How I define good ingredients

Nukita Keiichi, 37, has been cooking as a chief chef since the hotel opened four years ago. He said, "I have been a gourmet since I was a child. When I was a junior high school student, I used to save my allowance to eat at different restaurants and try some different cakes". His restaurant with dishes using only selected local ingredients, is in the spotlight as a new "naturalist Western dining place". Selecting ingredients is especially important for Nukita. When he chooses farm products, for instance, what he regards as the most important is the enthusiasm of the farmers. They have to be pesticide-free, organic crops, which are grown under natural sunlight absorbing sufficient nourishment from the earth, and most of all, be something the farmers are proud to put on market. "I often visit the farmers. As we talk, I can find the connection between us as an ingredient provider and a cook, to learn more about their attachment and principles. Also, a good farm has a spirit that gives some energy to you, and the crops grown in the farm are affected. The spirit in the crops works as a hidden flavor in my dish", he said and smiled.

There is something I can do only in Sapporo

"To be honest with you, I have been dreaming about opening a restaurant in Tokyo, but I thought about what I can do only in Sapporo, which was more important. Hokkaido is full of nature. Due to the environment, there are abundant marine products as well as animals and plants obtained from the mountains". Hokkaido must be the perfect place for Mr. Nukita, who pursues fresh and tasty ingredients. He continued, "I only use eggs from Mr. Murata's farm in Naganuma-cho. He keeps free-range hens nourished with home-made natural feed. For the vegetables, I try to use only ones from the farms I have seen, if possible. One day, a farming family, I do business with, came over for dinner. At first, they did not quite feel at home, but after tasting the food for themselves, they were happy to learn their products are cooked so well. I realized how happy I was, as a chef, to see friendship develop and to share the spirit of the agricultural producer. In such an occasion, I realize what I am living for.

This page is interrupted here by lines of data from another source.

(** X6: takeScreenshot never throws; it makes one display request, asks
    for no audio, and leaves the recorder untouched: of the hook's state
    only the error message may change; and whenever the display stream is
    granted, each of its tracks is stopped exactly once, whether the
    screenshot succeeds or fails. *)
Theorem takeScreenshot_independent_of_recording :
  forall (p : Platform) (settings : CaptureSettings) (now : Z) (h : Hook),
    let o := takeScreenshot p settings now h in
    res o = Ok tt
    /\ st o = setError (error (st o)) h
    /\ requests (evs o) = [ReqDisplay false]
    /\ stopped_tracks (evs o)
       = match acquire p (ReqDisplay false) with
         | inr stream => stream
         | inl _ => []
         end
    /\ (List.length (emitted_files (evs o)) <= 1)%nat.
Proof.
  intros p settings now h o. subst o. rewrite takeScreenshot_run.
  assert (Rq : forall l tail,
             requests tail = [] ->
             requests (EvRequest (ReqDisplay false)
                         :: map EvTrackStop l ++ tail)%list = [ReqDisplay false]).
  { intros l tail Ht. unfold requests in *. cbn [flat_map app].
    rewrite flat_map_app, Ht, app_nil_r. f_equal.
    induction l; simpl; auto. }
  assert (Ef : forall l tail,
             emitted_files (EvRequest (ReqDisplay false)
                              :: map EvTrackStop l ++ tail)%list
             = emitted_files tail).
  { intros l tail. unfold emitted_files. cbn [flat_map app].
    rewrite flat_map_app. fold (emitted_files (map EvTrackStop l)).
    now rewrite emitted_files_track_stops. }
  destruct (acquire p (ReqDisplay false)) as [err|stream].
  - destruct (isScreenshotCancellation err); destruct h; cbn; repeat split; lia.
  - destruct (getContext2d p); [destruct (toBlob p _ _) as [b|]|];
      cbn [res st evs].
    + split; [reflexivity|]. split; [now destruct h|].
      split; [now apply Rq|].
      split; [rewrite stopped_tracks_request_stops; apply app_nil_r|].
      rewrite Ef. cbn. lia.
    + split; [reflexivity|]. split; [now destruct h|].
      rewrite <- (app_nil_r (map EvTrackStop stream)).
      split; [now apply Rq|].
      split; [rewrite stopped_tracks_request_stops; apply app_nil_r|].
      rewrite Ef. cbn. lia.
    + split; [reflexivity|]. split; [now destruct h|].
      rewrite <- (app_nil_r (map EvTrackStop stream)).
      split; [now apply Rq|].
      split; [rewrite stopped_tracks_request_stops; apply app_nil_r|].
      rewrite Ef. cbn. lia.
Qed.

(** X7: a failed screenshot hands nothing to onStop.  A refused display
    request is swallowed without a message when it is a NotAllowedError,
    a PermissionDeniedError or says permission denied, and is reported as
    "Screenshot failed: ..." otherwise; a missing canvas context and a
    failed encoding are always reported.  The status never changes. *)
Theorem takeScreenshot_failures :
  forall (p : Platform) (settings : CaptureSettings) (now : Z) (h : Hook),
    let o := takeScreenshot p settings now h in
    (forall err,
        acquire p (ReqDisplay false) = inl err ->
        emitted_files (evs o) = []
        /\ st o = (if isScreenshotCancellation err then h
                   else setError (Some ("Screenshot failed: "
                                        ++ displayMessageOf err)) h))
    /\ (forall stream,
          acquire p (ReqDisplay false) = inr stream ->
          getContext2d p = false ->
          emitted_files (evs o) = []
          /\ st o = setError
                      (Some "Screenshot failed: Could not get canvas context") h)
    /\ (forall stream,
          acquire p (ReqDisplay false) = inr stream ->
          getContext2d p = true ->
          toBlob p (screenshotMimeType settings) (screenshotQuality settings)
          = None ->
          emitted_files (evs o) = []
          /\ st o = setError
                      (Some "Screenshot failed: Failed to create blob from canvas.") h)
    /\ status (st o) = status h.
Proof.
  intros p settings now h o. subst o. rewrite takeScreenshot_run.
  assert (Ef : forall l,
             emitted_files (EvRequest (ReqDisplay false) :: map EvTrackStop l) = []).
  { intros l. unfold emitted_files. cbn [flat_map app].
    fold (emitted_files (map EvTrackStop l)).
    now rewrite emitted_files_track_stops. }
  split; [|split; [|split]].
  - intros err ->. split; reflexivity.
  - intros stream -> ->. split; [apply Ef|reflexivity].
  - intros stream -> -> ->. split; [apply Ef|reflexivity].
  - destruct (acquire p (ReqDisplay false)) as [err|stream].
    + now destruct (isScreenshotCancellation err).
    + destruct (getContext2d p); [destruct (toBlob p _ _)|]; reflexivity.
Qed.

(** A witness of X7: a dismissed prompt, and a display that is not there. *)
Lemma takeScreenshot_failures_witness :
  st (takeScreenshot (refusing_display cancelled) (settings_of Screenshot false)
        0 initial) = initial
  /\ error (st (takeScreenshot (refusing_display missing)
                  (settings_of Screenshot false) 0 initial))
     = Some "Screenshot failed: Requested device not found".
Proof.
  split.
  - destruct (takeScreenshot_failures (refusing_display cancelled)
                (settings_of Screenshot false) 0 initial) as (H & _).
    destruct (H cancelled eq_refl) as [_ E]. exact E.
  - destruct (takeScreenshot_failures (refusing_display missing)
                (settings_of Screenshot false) 0 initial) as (H & _).
    destruct (H missing eq_refl) as [_ E]. rewrite E. reflexivity.
Defined.

(** ** Pause and stop *)

Lemma ticks_without_interval (ts : list Z) (h : Hook) :
  timerIntervalRef h = None ->
  sequence (map timerTick ts) h = mkOut (Ok tt) h [].
Proof.
  intros Hi. induction ts as [|t ts IH]; [reflexivity|].
  cbn [map sequence]. unfold bind.
  assert (E : timerTick t h = mkOut (Ok tt) h []).
  { unfold timerTick, bind, get. cbn iota beta. now rewrite Hi. }
  rewrite E, IH. reflexivity.
Qed.

Lemma pauseRecording_run (h : Hook) (r : MediaRecorder) :
  status h = Recording -> mediaRecorderRef h = Some r ->
  recorder_active r = true ->
  pauseRecording h =
  mkOut (Ok tt)
    (setStatus Paused
       (set_timerIntervalRef None
          (set_mediaRecorderRef
             (Some {| rec_stream := rec_stream r;
                      rec_mimeType := rec_mimeType r;
                      rec_state := RecorderPaused |}) h)))
    (EvRecorder OpPause
       :: match timerIntervalRef h with
          | Some handle => [EvClearInterval handle]
          | None => []
          end).
Proof.
  intros Hs Hr Ha.
  unfold pauseRecording, recorder_pause_resume, recorder_set_state, stopTimer,
    bind, get, emit, modify.
  rewrite Hr, Hs. cbn [status_eqb]. rewrite Hr, Ha. cbn beta iota.
  rewrite Hr. cbn [option_map timerIntervalRef set_mediaRecorderRef].
  destruct h as [s e t rr sr ch ti cm stt am cbs]; cbn.
  destruct ti; reflexivity.
Qed.

(** X8: a pause command during a recording with an active encoder pauses
    the encoder, clears the clock's interval and sets the status to
    paused; the timer keeps its value however many ticks were still due,
    and the recorded chunks are kept. *)
Theorem pauseRecording_freezes_timer :
  forall (h : Hook) (r : MediaRecorder) (ts : list Z),
    status h = Recording -> mediaRecorderRef h = Some r ->
    recorder_active r = true ->
    let o := pauseRecording h in
    let later := st (sequence (map timerTick ts) (st o)) in
    res o = Ok tt
    /\ status (st o) = Paused
    /\ timerIntervalRef (st o) = None
    /\ (exists r', mediaRecorderRef (st o) = Some r'
                   /\ rec_state r' = RecorderPaused)
    /\ recordedChunksRef (st o) = recordedChunksRef h
    /\ later = st o
    /\ timer later = timer h.
Proof.
  intros h r ts Hs Hr Ha o later. subst later o.
  rewrite (pauseRecording_run h r Hs Hr Ha). cbn [res st].
  rewrite ticks_without_interval by reflexivity. cbn [st].
  repeat split. eexists. split; reflexivity.
Qed.

(** A pause after five seconds, then ticks that were still queued. *)
Lemma pauseRecording_freezes_timer_witness :
  timer (st (sequence (map timerTick [6000; 7000; 60000])
               (st (pauseRecording recording_five_seconds)))) = 5.
Proof.
  refine (proj2 (proj2 (proj2 (proj2 (proj2 (proj2
    (pauseRecording_freezes_timer recording_five_seconds
       {| rec_stream := [screenVideoTrack; screenAudioTrack];
          rec_mimeType := "video/webm; codecs=vp9";
          rec_state := RecorderRecording |}
       [6000; 7000; 60000] _ _ _))))))); reflexivity.
Defined.

Lemma stopRecording_active_run (h : Hook) (r : MediaRecorder) :
  mediaRecorderRef h = Some r -> recorder_active r = true ->
  stopRecording h =
  mkOut (Ok tt)
    (set_timerIntervalRef None
       (set_mediaRecorderRef
          (Some {| rec_stream := rec_stream r;
                   rec_mimeType := rec_mimeType r;
                   rec_state := Inactive |}) h))
    (EvRecorder OpStop
       :: match timerIntervalRef h with
          | Some handle => [EvClearInterval handle]
          | None => []
          end).
Proof.
  intros Hr Ha.
  unfold stopRecording, recorder_set_state, stopTimer, bind, get, emit, modify.
  rewrite Hr, Ha. cbn beta iota. rewrite Hr.
  destruct h as [s e t rr sr ch ti cm stt am cbs]; cbn.
  destruct ti; reflexivity.
Qed.


Lemma stopped_tracks_cleanup (h : Hook) :
  stopped_tracks (cleanup_events h)
  = match streamRef h with Some s => s | None => [] end.
Proof.
  unfold cleanup_events, stopped_tracks. rewrite !flat_map_app.
  fold (stopped_tracks (map EvTeardown (cleanupCallbacks h))).
  assert (T : forall l, stopped_tracks (map EvTeardown l) = [])
    by (induction l; simpl; auto).
  rewrite T. destruct (streamRef h) as [s|], (timerIntervalRef h);
    cbn [flat_map app]; rewrite ?app_nil_r;
    try apply (stopped_tracks_map s); reflexivity.
Qed.

(** X9: a stop command on an active encoder only asks the encoder to
    stop and clears the clock's interval; when the encoder's stop event
    follows with chunks recorded, one file is handed to onStop, the
    status becomes stopped, every track of the session's stream is
    stopped, each teardown callback is invoked once, and everything is
    released. *)
Theorem stop_then_stop_event :
  forall (p : Platform) (now : Z) (h : Hook) (r : MediaRecorder),
    mediaRecorderRef h = Some r -> recorder_active r = true ->
    recordedChunksRef h <> [] ->
    let o1 := stopRecording h in
    let o := sequence [stopRecording; handleStop p now] h in
    status (st o1) = status h
    /\ recordedChunksRef (st o1) = recordedChunksRef h
    /\ streamRef (st o1) = streamRef h
    /\ stopped_tracks (evs o1) = []
    /\ res o = Ok tt
    /\ status (st o) = Stopped
    /\ released (st o)
    /\ (exists f, emitted_files (evs o) = [f]
                  /\ blob_size (blob f) = total_size (recordedChunksRef h))
    /\ stopped_tracks (evs o) = match streamRef h with Some s => s | None => [] end
    /\ invoked_teardowns (evs o) = cleanupCallbacks h.
Proof.
  intros p now h r Hr Ha Hc o1 o. subst o1 o.
  cbn [sequence]. unfold bind.
  rewrite (stopRecording_active_run h r Hr Ha).
  set (h1 := set_timerIntervalRef None (set_mediaRecorderRef _ h)).
  assert (Hc1 : recordedChunksRef h1 <> []) by (destruct h; exact Hc).
  rewrite (handleStop_run p now h1 Hc1). cbn [ret res st evs].
  split; [now destruct h|]. split; [now destruct h|]. split; [now destruct h|].
  split; [now destruct (timerIntervalRef h)|].
  split; [reflexivity|]. split; [reflexivity|].
  split; [apply cleaned_released|].
  assert (Ev : forall tail,
             emitted_files
               ((EvRecorder OpStop
                   :: match timerIntervalRef h with
                      | Some handle => [EvClearInterval handle]
                      | None => []
                      end) ++ tail) = emitted_files tail)
    by (intros; destruct (timerIntervalRef h); reflexivity).
  assert (Sv : forall tail,
             stopped_tracks
               ((EvRecorder OpStop
                   :: match timerIntervalRef h with
                      | Some handle => [EvClearInterval handle]
                      | None => []
                      end) ++ tail) = stopped_tracks tail)
    by (intros; destruct (timerIntervalRef h); reflexivity).
  assert (Tv : forall tail,
             invoked_teardowns
               ((EvRecorder OpStop
                   :: match timerIntervalRef h with
                      | Some handle => [EvClearInterval handle]
                      | None => []
                      end) ++ tail) = invoked_teardowns tail)
    by (intros; destruct (timerIntervalRef h); reflexivity).
  rewrite Ev, Sv, Tv, !app_nil_r.
  split.
  { exists (finalized_file p now h1). split.
    - change (emitted_files (EvOnStop (finalized_file p now h1)
                               :: cleanup_events (setStatus Stopped h1)))
        with (finalized_file p now h1
                :: emitted_files (cleanup_events (setStatus Stopped h1))).
      now rewrite emitted_files_cleanup.
    - destruct h; reflexivity. }
  split.
  { change (stopped_tracks (EvOnStop (finalized_file p now h1)
                              :: cleanup_events (setStatus Stopped h1)))
      with (stopped_tracks (cleanup_events (setStatus Stopped h1))).
    rewrite stopped_tracks_cleanup. now destruct h. }
  change (invoked_teardowns (EvOnStop (finalized_file p now h1)
                               :: cleanup_events (setStatus Stopped h1)))
    with (invoked_teardowns (cleanup_events (setStatus Stopped h1))).
  rewrite invoked_teardowns_cleanup. now destruct h.
Qed.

Promoting our hometown by cooking what is unique to the region

"As I pursue good ingredient, I am becoming more involved in the local region". For the past ten years, Mr. Nukita has been traveling, searching for the best ingredient around Hokkaido. In the course of his efforts, he has been promoting the efficient use of local products, giving some advice with regard to their merchandising, as well as giving lectures and workshops related to food. He is also planning to have something very unique in the country, which is to present periodical events in cooperation with municipal governments. It seems his restaurant will vitalize the town. He states his philosophy. "The Chinese character representing 'food' is a combination of 'people' and 'good'. So it means that food is a way to improve people's lives. It would be great if I could contribute to activating each region by making the best of locally unique products because I believe that food culture is the core of people's lives". Mr. Nukita will continue to establish a network of friends and admirers through his new concept of food.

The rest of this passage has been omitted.